YOUR INSTRUCTIONS:
Below are records; quote them exactly from the first line through the line that contains "assert (replica_ok d → replica_ok d1)".
- - -
(** Commands leave the replicated state alone; what they want to change is proposed. *)
Lemma grows_process_deliver_app_message command_ent event_ent m :
  grows replica_ok (λ _, replica_ok) (process_deliver_app_message command_ent event_ent m).
Proof.
  intros d Hd. unfold process_deliver_app_message.
  apply mwp_bind. eapply mwp_mono; [apply check_driver_state_spec| |done]. intros [] ? [-> _].
  mwp_step. mwp_step. mwp_step. unfold mwp at 1, on_actor at 1.
  destruct (on_process_command _ _ _ _) as [[a [o|]]| |] eqn:Ecmd; try done.
  set (d1 := set_driver_actor a d).
  assert (replica_ok d → replica_ok d1) as Hd1.
  { unfold replica_ok. cbn. destruct (raft_initialized (dr_raft d)) eqn:Hi; [|done].
    intros [_ (h & Hh & [T1 T2 T3 T4 T5])]. split; [done|]. exists h. split; [done|].
    split; try done. eapply at_same; [exact T4|]. by eapply agree_command. }
  assert (handed (dr_raft d1) = handed (dr_raft d)) as Hhanded by done.
  mwp_step. eapply mwp_mono; [apply (quiet_for_each (actor := true) (index := true)); intros c;
    apply quiet_stash_message| |done]. simpl. intros [] d2 Hv.
  pose proof Hv as [= V1 V2 V3 V4 V5 V6 V7].
  assert (unstarted d2) as Hu2 by (eapply (unstarted_view true true d1); [exact Hv|exact Hd]).
  assert (replica_ok d → replica_ok d2) as Hd2 by (intros HI; eapply replica_ok_view; [exact Hv|by apply Hd1]).
  destruct (co_event o) as [ev|]; [|mwp_step; by rewrite V1].
  destruct (dr_is_ephemeral d) eqn:Eeph; last first.
  { unfold modify, mwp. cbn. split; [exact Hu2|]. split; [by rewrite V1|]. intros _ HI.
    apply (replica_ok_view d2); [done|by apply Hd2]. }
  mwp_step. unfold mwp at 1, on_actor at 1.
  destruct (on_apply_event _ _ _ _ _) as [[a' [eo|]]| |]; try done.
  eapply mwp_mono; [apply (quiet_for_each (actor := true) (index := true)); intros c;
    apply quiet_stash_message| |done]. simpl. intros [] d3 Hv3.
  split; [eapply unstarted_view; [exact Hv3|exact Hu2]|].
  pose proof Hv3 as [= W1 W2 W3 W4 W5 W6 W7]. rewrite W1. cbn. rewrite V1. split; [done|].
  intros _ HI. unfold replica_ok in *. rewrite W3. cbn. rewrite V3.
  destruct (raft_initialized (dr_raft d)) eqn:Hi.
  - destruct HI as [_ (h & _ & [T1 _ _ _ _])]. congruence.
  - rewrite W1, W2. unfold applied_index in *. rewrite W7. cbn. rewrite V1, V2, V7. done.
Qed.

Lemma grows_process_stop_node : grows replica_ok (λ _, replica_ok) process_stop_node.
Proof.
  intros d Hd. unfold process_stop_node. mwp_step. mwp_step.
  case_decide as Hst; [mwp_step; done|].
  mwp_step. unfold modify at 1, mwp at 1. mwp_step. unfold modify at 1, mwp at 1.
  unfold stash_message, modify, mwp. cbn. split; [done|]. split; [done|]. intros _.
  unfold replica_ok. cbn. destruct (raft_initialized (dr_raft d)) eqn:Hi; [|done].
  intros [_ (h & Hh & [T1 T2 T3 T4 T5])]. split; [done|]. exists h. split; [done|].
  split; try done. eapply at_same; [exact T4|]. apply agree_shutdown.
Qed.

(** Starting Raft: the leader's store holds the initial state at index one. *)
Lemma initialize_raft_node_ok raft_config snapshot leader d :
  raft_initialized (dr_raft d) = false →
  mwp (initialize_raft_node create_store raft_config snapshot leader)
    (λ _ d', raft_initialized (dr_raft d') = true ∧ handed (dr_raft d') = handed (dr_raft d) ∧
       dr_actor d' = dr_actor d ∧ dr_is_ephemeral d' = dr_is_ephemeral d ∧
       applied_index d' = (if leader then 1 else applied_index d) ∧
       ∀ x, x ∈ held (dr_raft d') → x ∈ held (dr_raft d) ∨ (leader = true ∧ x = (1, snapshot)))
    (λ _ _, True) d.
Proof.
  intros Hi. unfold initialize_raft_node. mwp_step. mwp_step. mwp_step.
  unfold modify at 1, mwp at 1. mwp_step. unfold mwp at 1, on_raft at 1. cbn.
  destruct (raft_init _ _ _ _ _ _) as [[r [[]|e]]|] eqn:E; [| |done].
  2: { mwp_step. by mwp_step. }
  destruct (history_init _ _ _ _ _ _ _ Hi (create_fresh _) E) as (H1 & H2 & H3).
  mwp_step. mwp_step; [|done]. mwp_step.
  destruct leader.
  - unfold modify at 1, mwp at 1. mwp_step. unfold modify at 1, mwp at 1. mwp_step. mwp_step.
    mwp_step. mwp_step. by unfold modify, mwp.
  - mwp_step. mwp_step. unfold modify at 1, mwp at 1. mwp_step. mwp_step. mwp_step. mwp_step.
    by unfold modify, mwp.
Qed.

Lemma grows_process_start_node request :
  srr_app_config request = config →
  grows replica_ok (λ _, replica_ok) (process_start_node create_store request).
Proof.
  intros Hconfig d Hd. unfold process_start_node. apply mwp_bind.
  eapply mwp_mono; [apply check_driver_state_spec| |done]. intros [] ? [-> Hcreated].
  mwp_step. unfold modify at 1, mwp at 1. mwp_step. unfold modify at 1, mwp at 1.
  mwp_step. mwp_step. mwp_step. unfold mwp at 1, on_actor at 1. cbn.
  destruct (on_init _ _) as [[a [[]|]]| |] eqn:Einit; try done.
  assert (state_at 0 a) as Ha by (eapply at_new; [|exact Einit]; by rewrite <- Hconfig).
  mwp_step. unfold modify at 1, mwp at 1. mwp_step.
  destruct (srr_is_ephemeral request) eqn:Eeph.
  { mwp_step. mwp_step. unfold modify at 1, mwp at 1. mwp_step. unfold modify at 1, mwp at 1.
    unfold stash_message, modify, mwp. cbn. split; [done|]. split; [done|]. intros _.
    unfold replica_ok. cbn. destruct (raft_initialized (dr_raft d)); [|done]. intros [_ (h & _ & [_ T2 _ _ _])]. done. }
  mwp_step. unfold mwp at 1, on_actor at 1. cbn.
  destruct (on_save_snapshot _ _) as [[a' [snapshot|]]| |] eqn:Esave; try done.
  mwp_step. mwp_step. mwp_step. unfold modify at 1, mwp at 1.
  eapply mwp_mono; [apply initialize_raft_node_ok; by apply Hd| |done].
  intros [] d3 (H1 & H2 & H3 & H4 & H5 & H6). cbn in H2, H3, H4, H6.
  mwp_step. unfold modify at 1, mwp at 1. mwp_step. unfold modify at 1, mwp at 1.
  unfold stash_message, modify, mwp. cbn. rewrite H2. split; [done|]. split; [done|].
  intros _ HI. unfold replica_ok in *. cbn. rewrite H1.
  destruct (raft_initialized (dr_raft d)) eqn:Hi.
  { destruct HI as [_ (h & _ & [_ T2 _ _ _])]. done. }
  destruct HI as (I1 & I2 & I3). split; [done|]. exists []. cbn. rewrite H2, I1. split; [done|].
  assert (state_at 0 a') as Ha'
    by (eapply at_same; [exact Ha|]; by eapply agree_save).
  change (applied_index (set_driver_snapshot _ _)) with (applied_index d) in H5.
  split; unfold applied_index in *; cbn; rewrite ?H3, ?H4, ?H5; try done.
  - destruct (srr_is_leader request); [done|]. by rewrite I3.
  - destruct (srr_is_leader request); [by apply at_first|]. by rewrite I3.
  - intros x [Hx|[_ ->]]%H6; [rewrite I2 in Hx; by apply elem_of_nil in Hx|].
    eexists _, a, a'. split; [by apply at_first|]. simpl. exact Esave.
Qed.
- - -
SOLUTION FOR THIS EXERCISE:
(** Commands leave the replicated state alone; what they want to change is proposed. *)
Lemma grows_process_deliver_app_message command_ent event_ent m :
  grows replica_ok (λ _, replica_ok) (process_deliver_app_message command_ent event_ent m).
Proof.
  intros d Hd. unfold process_deliver_app_message.
  apply mwp_bind. eapply mwp_mono; [apply check_driver_state_spec| |done]. intros [] ? [-> _].
  mwp_step. mwp_step. mwp_step. unfold mwp at 1, on_actor at 1.
  destruct (on_process_command _ _ _ _) as [[a [o|]]| |] eqn:Ecmd; try done.
  set (d1 := set_driver_actor a d).
  assert (replica_ok d → replica_ok d1) as Hd1.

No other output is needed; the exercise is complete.